Retype, exactly as they appear below, the lines between the line holding "Definition observed (d" and the line holding "Executor_line messages)) w).", both ends included.
.....
(** * xml-dispatcher: first-match dispatch of XML payloads to handlers

    A shallow embedding of package [xmlprocessor] (xmlprocessor.go,
    examples.go; package [xmldispatcher] holds the same code) and of the
    part of Go's [encoding/xml], [fmt], [errors] and [io] that the package
    calls.

    - Go's [[]byte] is [list byte], Go's [string] is [string].
    - Go's [error] is an interface value: [nil] or a value of one of the
      dynamic types that occur in this program.
    - A value of interface type [Handler] is [nil] or an implementation.
    - A method with a pointer receiver that mutates its receiver is a
      function from the old receiver to the new one.
    - Writes to standard output, and whatever else a handler's [Handle]
      changes, are threaded through as explicit state.
    - A call that panics is an outcome of its own, beside returning.

    The file has the program first, then the notions used to state its
    properties (element trees, what a payload holds), then the lemmas, and
    last one theorem for each claim C1 to C10. *)

From Stdlib Require Import String Ascii Bool Arith Lia List Permutation.
From Stdlib.Strings Require Import Byte.
From Stdlib.Numbers Require Import DecimalString.
Import ListNotations.
Local Open Scope string_scope.

(** ** Go preliminaries: errors *)

(** The dynamic types of the error values this program can produce. *)
Inductive error_value : Type :=
| errorString (s : string)                 (* *errors.errorString: errors.New, fmt.Errorf without verbs, io.EOF *)
| SyntaxError (Msg : string) (Line : nat)  (* *xml.SyntaxError *)
| UnmarshalError (s : string).             (* xml.UnmarshalError *)

(** An [error] interface value; [nil] is [None]. *)
Definition error : Type := option error_value.
Definition nil : error := None.

Module strconv.
(** [strconv.Itoa] on a non-negative int. *)
Definition Itoa (n : nat) : string := NilEmpty.string_of_uint (Nat.to_uint n).
End strconv.

(** The [Error() string] method of each dynamic type. *)
Definition Error (e : error_value) : string :=
  match e with
  | errorString s => s
  | SyntaxError Msg Line => "XML syntax error on line " ++ strconv.Itoa Line ++ ": " ++ Msg
  | UnmarshalError s => s
  end.

Module errors.
Definition New (text : string) : error := Some (errorString text).
End errors.

Module io.
(** [var EOF = errors.New("EOF")] *)
Definition EOF : error_value := errorString "EOF".
End io.

(** Standard output: the bytes written so far. *)
Definition Stdout : Type := string.

Module fmt.
(** [fmt.Errorf(format)] with a format that has no verb: [errors.New(format)]. *)
Definition Errorf (format : string) : error := errors.New format.
Definition newline : string := String (ascii_of_nat 10) EmptyString.
(** [fmt.Println(a, b)] on two strings: the operands separated by a space,
    then a newline, appended to standard output. *)
Definition Println (a b : string) (out : Stdout) : Stdout :=
  out ++ a ++ " " ++ b ++ newline.
End fmt.

(** ** xmlprocessor.go: the dispatcher *)

Section Dispatcher.

(** Whatever a handler's [Handle] may change (standard output for the example
    handlers). *)
Context {World : Type}.

(** [type Handler interface { CanHandle(xmlData []byte) bool;
                              Handle(xmlData []byte) error }] *)
Record Handler : Type := {
  CanHandle : list byte -> bool;
  Handle : list byte -> World -> World * error
}.

(** A value of interface type [Handler] is [nil] ([None]) or an
    implementation: [option Handler].

    [type XMLProcessor struct { handlers []Handler }] *)
Record XMLProcessor : Type := { handlers : list (option Handler) }.

(** [return &XMLProcessor{}] *)
Definition NewXMLProcessor : XMLProcessor := {| handlers := [] |}.

(** [p.handlers = append(p.handlers, h)] *)
Definition RegisterHandler (p : XMLProcessor) (h : option Handler) : XMLProcessor :=
  {| handlers := handlers p ++ [h] |}.

(** The method calls a dispatch makes, by registry index (ghost trace). *)
Inductive call : Type :=
| CanHandleCall (i : nat)
| HandleCall (i : nat).

(** How a call of [ProcessXML] ends. *)
Inductive outcome : Type :=
| Returns (err : error)
| Panics (msg : string).

(** A method call on a nil interface value. *)
Definition nilDereference : string :=
  "runtime error: invalid memory address or nil pointer dereference".

Record dispatch : Type := {
  calls : list call;
  world : World;
  result : outcome
}.

(** [for _, handler := range p.handlers { if handler.CanHandle(xmlData) {
      return handler.Handle(xmlData) } }
    return fmt.Errorf("no handler found for the given XML")],
    from index [i] on. *)
Fixpoint rangeHandlers (hs : list (option Handler)) (i : nat) (xmlData : list byte)
  (w : World) : dispatch :=
  match hs with
  | [] => {| calls := []; world := w;
             result := Returns (fmt.Errorf "no handler found for the given XML") |}
  | None :: _ => {| calls := []; world := w; result := Panics nilDereference |}
  | Some handler :: rest =>
      if CanHandle handler xmlData
      then let (w', err) := Handle handler xmlData w in
           {| calls := [CanHandleCall i; HandleCall i]; world := w'; result := Returns err |}
      else let d := rangeHandlers rest (S i) xmlData w in
           {| calls := CanHandleCall i :: calls d; world := world d; result := result d |}
  end.

Definition ProcessXML (p : XMLProcessor) (xmlData : list byte) (w : World) : dispatch :=
  rangeHandlers (handlers p) 0 xmlData w.

(** Registering a list of handlers in order on a new processor. *)
Definition registerAll (hs : list Handler) : XMLProcessor :=
  fold_left (fun p h => RegisterHandler p (Some h)) hs NewXMLProcessor.

(** A registry entry that is a handler and does not recognise the payload. *)
Definition declines (xmlData : list byte) (e : option Handler) : Prop :=
  exists h, e = Some h /\ CanHandle h xmlData = false.

Definition isHandleCall (c : call) : bool :=
  match c with HandleCall _ => true | CanHandleCall _ => false end.

(** What the caller observes of a dispatch: the state left behind and the
    way the call ended. *)
Definition observed (d : dispatch) : World * outcome := (world d, result d).

End Dispatcher.

Arguments Handler World : clear implicits.
Arguments XMLProcessor World : clear implicits.
Arguments dispatch World : clear implicits.
(** Reporting several messages in turn, none of them a tuple, never fails:
    it returns [None] and appends to [sys.stderr] one line per message, in
    the order of the messages, after whatever was there. *)
Theorem report_each_prints_in_order (addr : N) (driver : value)
    (messages : list scalar) (w : world) :
  report_each Scheduler addr driver messages w
  = Returned VNone (write_stderr (concat_lines (map Scheduler_line messages)) w)
  /\ report_each Executor addr driver messages w
     = Returned VNone (write_stderr (concat_lines (map Executor_line messages)) w).
Proof. split; [apply report_each_Scheduler | apply report_each_Executor]. Qed.

Lemma call_extends_stderr (c : class) (addr : N) (name : string)
    (args : list value) (w : world) :
  is_reserved name = false ->
  exists text, final_world (call c addr name args w) = Some (write_stderr text w).
Proof.
  intros Hname.
  destruct (is_error_handler c name) eqn:Herr.
  - assert (name = "error") as ->
      by (destruct c; simpl in Herr; try discriminate; apply String.eqb_eq; exact Herr).
    destruct c; simpl in Herr; try discriminate.
    + rewrite Scheduler_error_cases.
      destruct args as [|driver [|message [|extra more]]];
        try (exists ""; rewrite write_stderr_empty; reflexivity).
      destruct (format_args message) as [|x [|y items]];
        try (exists ""; rewrite write_stderr_empty; reflexivity).
      exists (Scheduler_line x). reflexivity.
    + rewrite Executor_error_cases.
      destruct args as [|driver [|message [|extra more]]];
        try (exists ""; rewrite write_stderr_empty; reflexivity).
      destruct (format_args message) as [|x [|y items]];
        try (exists ""; rewrite write_stderr_empty; reflexivity).
      exists (Executor_line x). reflexivity.
  - exists "". rewrite write_stderr_empty.
    apply call_placeholder_frame; assumption.
Qed.

Lemma run_calls_extends_stderr (calls : list invocation) (w : world) :
  forallb (fun i => negb (is_reserved (inv_name i))) calls = true ->
  exists text, final_world (run_calls calls w) = Some (write_stderr text w).
Proof.
  revert w. induction calls as [|i rest IH]; intros w Hall.
  - exists "". rewrite write_stderr_empty. reflexivity.
  - cbn [forallb] in Hall. apply andb_prop in Hall as [Hi Hrest].
    apply negb_true_iff in Hi.
    cbn [run_calls]. unfold bind.
    destruct (call_extends_stderr (inv_class i) (inv_addr i) (inv_name i) (inv_args i) w Hi)
      as [text Htext].
    destruct (call (inv_class i) (inv_addr i) (inv_name i) (inv_args i) w)
      as [v w' | e w' |]; simpl in Htext; [| |discriminate Htext];
      injection Htext as ->.
    + destruct (IH (write_stderr text w) Hrest) as [text' Htext'].
      exists (text +:+ text'). rewrite Htext', write_stderr_twice. reflexivity.
    + exists text. reflexivity.
Qed.

Lemma run_calls_placeholders (calls : list invocation) (w : world) :
  forallb (fun i => negb (is_reserved (inv_name i))) calls = true ->
  forallb (fun i => negb (is_error_call i)) calls = true ->
  final_world (run_calls calls w) = Some w.
Proof.
  induction calls as [|i rest IH]; intros Hnames Hall; [reflexivity|].
  cbn [forallb] in Hnames, Hall.
  apply andb_prop in Hnames as [Hname Hnames].
  apply andb_prop in Hall as [Hi Hrest].
  apply negb_true_iff in Hname. apply negb_true_iff in Hi. unfold is_error_call in Hi.
  cbn [run_calls]. unfold bind.
  pose proof (call_placeholder_frame (inv_class i) (inv_addr i) (inv_name i)
                (inv_args i) w Hi Hname) as Hframe.
  destruct (call (inv_class i) (inv_addr i) (inv_name i) (inv_args i) w)
    as [v w' | e w' |]; simpl in Hframe; [| |discriminate Hframe];
    injection Hframe as ->.
  - apply IH; assumption.
  - reflexivity.
Qed.

(** Whatever calls are made on the module's classes under names that are
    not reserved, with whatever arguments and however the sequence ends
    (at its end or at the first exception), it ends in a state in which
    nothing was written to [sys.stdout], no instance's attributes were
    touched, and [sys.stderr] was only appended to; when none of the calls
    is an [error] callback that state is the one the sequence began in. *)
Theorem run_calls_frame (calls : list invocation) (w : world) :
  forallb (fun i => negb (is_reserved (inv_name i))) calls = true ->
  exists w',
    final_world (run_calls calls w) = Some w'
    /\ stdout w' = stdout w
    /\ heap w' = heap w
    /\ (exists text, stderr w' = stderr w +:+ text)
    /\ (forallb (fun i => negb (is_error_call i)) calls = true -> w' = w).
Proof.
  intros Hnames.
  destruct (run_calls_extends_stderr calls w Hnames) as [text Htext].
  exists (write_stderr text w).
  split; [exact Htext|]. split; [reflexivity|]. split; [reflexivity|].
  split; [exists text; reflexivity|].
  intros Hall.
  pose proof (run_calls_placeholders calls w Hnames Hall) as Hsame.
  rewrite Htext in Hsame. injection Hsame as Hsame. exact Hsame.
Qed.

(** A start, a launch with an argument missing, and a stop never reached. *)
Lemma run_calls_frame_witness :
  exists w',
    final_world
      (run_calls
         [ {| inv_class := SchedulerDriver; inv_addr := 1; inv_name := "start";
              inv_args := [] |};
           {| inv_class := SchedulerDriver; inv_addr := 1; inv_name := "launchTasks";
              inv_args := [VTuple [SStr "O1"]] |};
           {| inv_class := SchedulerDriver; inv_addr := 1; inv_name := "stop";
              inv_args := [] |} ] w_pending) = Some w'
    /\ w' = w_pending.
Proof.
  destruct (run_calls_frame
              [ {| inv_class := SchedulerDriver; inv_addr := 1; inv_name := "start";
                   inv_args := [] |};
                {| inv_class := SchedulerDriver; inv_addr := 1; inv_name := "launchTasks";
                   inv_args := [VTuple [SStr "O1"]] |};
                {| inv_class := SchedulerDriver; inv_addr := 1; inv_name := "stop";
                   inv_args := [] |} ] w_pending eq_refl)
    as (w' & Hend & _ & _ & _ & Hsame).
  exists w'. split; [exact Hend|]. apply Hsame. reflexivity.
Defined.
.....
» ANSWER SECTION:
Definition observed (d : dispatch) : World * outcome := (world d, result d).

End Dispatcher.

Arguments Handler World : clear implicits.
Arguments XMLProcessor World : clear implicits.
Arguments dispatch World : clear implicits.
(** Reporting several messages in turn, none of them a tuple, never fails:
    it returns [None] and appends to [sys.stderr] one line per message, in
    the order of the messages, after whatever was there. *)
Theorem report_each_prints_in_order (addr : N) (driver : value)
    (messages : list scalar) (w : world) :
  report_each Scheduler addr driver messages w
  = Returned VNone (write_stderr (concat_lines (map Scheduler_line messages)) w)
  /\ report_each Executor addr driver messages w
     = Returned VNone (write_stderr (concat_lines (map Executor_line messages)) w).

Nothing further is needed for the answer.